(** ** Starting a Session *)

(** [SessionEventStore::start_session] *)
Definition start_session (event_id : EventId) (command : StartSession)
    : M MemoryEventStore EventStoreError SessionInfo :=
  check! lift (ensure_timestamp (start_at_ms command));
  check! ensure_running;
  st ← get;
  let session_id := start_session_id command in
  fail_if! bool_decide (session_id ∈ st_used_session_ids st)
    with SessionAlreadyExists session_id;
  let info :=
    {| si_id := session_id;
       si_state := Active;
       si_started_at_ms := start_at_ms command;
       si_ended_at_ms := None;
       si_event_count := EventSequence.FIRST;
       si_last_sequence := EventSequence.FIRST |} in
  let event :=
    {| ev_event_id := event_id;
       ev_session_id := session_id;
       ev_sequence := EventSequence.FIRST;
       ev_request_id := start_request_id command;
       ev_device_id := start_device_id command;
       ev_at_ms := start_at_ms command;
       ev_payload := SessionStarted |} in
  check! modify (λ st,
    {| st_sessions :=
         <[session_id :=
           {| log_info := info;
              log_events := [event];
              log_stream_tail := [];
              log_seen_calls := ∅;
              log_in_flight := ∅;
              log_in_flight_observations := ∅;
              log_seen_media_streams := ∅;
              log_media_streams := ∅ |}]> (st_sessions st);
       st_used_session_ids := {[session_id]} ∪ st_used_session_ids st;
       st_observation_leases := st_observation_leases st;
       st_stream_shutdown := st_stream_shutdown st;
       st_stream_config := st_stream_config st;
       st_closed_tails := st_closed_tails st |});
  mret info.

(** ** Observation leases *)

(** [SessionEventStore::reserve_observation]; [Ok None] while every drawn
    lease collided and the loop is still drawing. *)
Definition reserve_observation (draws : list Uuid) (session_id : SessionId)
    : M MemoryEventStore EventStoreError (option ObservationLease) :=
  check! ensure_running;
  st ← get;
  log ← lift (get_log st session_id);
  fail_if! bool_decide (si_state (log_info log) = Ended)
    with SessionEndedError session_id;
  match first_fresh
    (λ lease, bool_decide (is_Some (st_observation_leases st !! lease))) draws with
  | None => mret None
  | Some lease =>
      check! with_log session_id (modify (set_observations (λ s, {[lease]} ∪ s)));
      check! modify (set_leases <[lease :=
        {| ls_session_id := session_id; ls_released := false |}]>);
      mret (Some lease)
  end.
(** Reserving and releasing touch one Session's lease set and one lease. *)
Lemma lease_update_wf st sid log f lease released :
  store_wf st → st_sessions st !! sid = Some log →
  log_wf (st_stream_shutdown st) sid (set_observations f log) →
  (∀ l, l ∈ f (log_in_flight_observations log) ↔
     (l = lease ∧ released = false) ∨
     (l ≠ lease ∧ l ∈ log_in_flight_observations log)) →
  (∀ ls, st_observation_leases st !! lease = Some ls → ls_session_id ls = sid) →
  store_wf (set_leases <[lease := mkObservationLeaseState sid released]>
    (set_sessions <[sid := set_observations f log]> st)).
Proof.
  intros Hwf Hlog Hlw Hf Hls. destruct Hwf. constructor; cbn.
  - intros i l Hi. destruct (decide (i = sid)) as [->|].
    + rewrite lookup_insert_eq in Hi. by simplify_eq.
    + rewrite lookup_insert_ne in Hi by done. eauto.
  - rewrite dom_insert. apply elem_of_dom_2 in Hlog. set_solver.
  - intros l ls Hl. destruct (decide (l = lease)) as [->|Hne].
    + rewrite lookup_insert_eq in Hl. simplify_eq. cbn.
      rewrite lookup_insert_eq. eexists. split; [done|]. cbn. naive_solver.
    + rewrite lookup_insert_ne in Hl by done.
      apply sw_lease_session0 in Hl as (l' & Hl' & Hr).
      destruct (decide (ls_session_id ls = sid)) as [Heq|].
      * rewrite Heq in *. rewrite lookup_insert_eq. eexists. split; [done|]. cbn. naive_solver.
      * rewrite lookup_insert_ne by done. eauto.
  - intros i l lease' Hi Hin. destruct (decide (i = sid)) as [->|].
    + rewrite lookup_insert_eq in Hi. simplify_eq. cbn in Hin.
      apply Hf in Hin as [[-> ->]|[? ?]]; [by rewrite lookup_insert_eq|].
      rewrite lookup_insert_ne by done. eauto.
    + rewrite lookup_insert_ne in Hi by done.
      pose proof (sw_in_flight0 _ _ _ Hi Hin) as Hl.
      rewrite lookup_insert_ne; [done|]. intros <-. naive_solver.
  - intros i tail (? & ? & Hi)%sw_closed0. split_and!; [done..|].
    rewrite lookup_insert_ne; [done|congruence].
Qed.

◆ Brief: Using the entries above, extract exactly the span from the line with "Lemma lease_update_wf st" to the line with "apply Hf in", both lines included; leave out everything else.

◆ Written response:
Lemma lease_update_wf st sid log f lease released :
  store_wf st → st_sessions st !! sid = Some log →
  log_wf (st_stream_shutdown st) sid (set_observations f log) →
  (∀ l, l ∈ f (log_in_flight_observations log) ↔
     (l = lease ∧ released = false) ∨
     (l ≠ lease ∧ l ∈ log_in_flight_observations log)) →
  (∀ ls, st_observation_leases st !! lease = Some ls → ls_session_id ls = sid) →
  store_wf (set_leases <[lease := mkObservationLeaseState sid released]>
    (set_sessions <[sid := set_observations f log]> st)).
Proof.
  intros Hwf Hlog Hlw Hf Hls. destruct Hwf. constructor; cbn.
  - intros i l Hi. destruct (decide (i = sid)) as [->|].
    + rewrite lookup_insert_eq in Hi. by simplify_eq.
    + rewrite lookup_insert_ne in Hi by done. eauto.
  - rewrite dom_insert. apply elem_of_dom_2 in Hlog. set_solver.
  - intros l ls Hl. destruct (decide (l = lease)) as [->|Hne].
    + rewrite lookup_insert_eq in Hl. simplify_eq. cbn.
      rewrite lookup_insert_eq. eexists. split; [done|]. cbn. naive_solver.
    + rewrite lookup_insert_ne in Hl by done.
      apply sw_lease_session0 in Hl as (l' & Hl' & Hr).
      destruct (decide (ls_session_id ls = sid)) as [Heq|].
      * rewrite Heq in *. rewrite lookup_insert_eq. eexists. split; [done|]. cbn. naive_solver.
      * rewrite lookup_insert_ne by done. eauto.
  - intros i l lease' Hi Hin. destruct (decide (i = sid)) as [->|].
    + rewrite lookup_insert_eq in Hi. simplify_eq. cbn in Hin.
      apply Hf in Hin as [[-> ->]|[? ?]]; [by rewrite lookup_insert_eq|].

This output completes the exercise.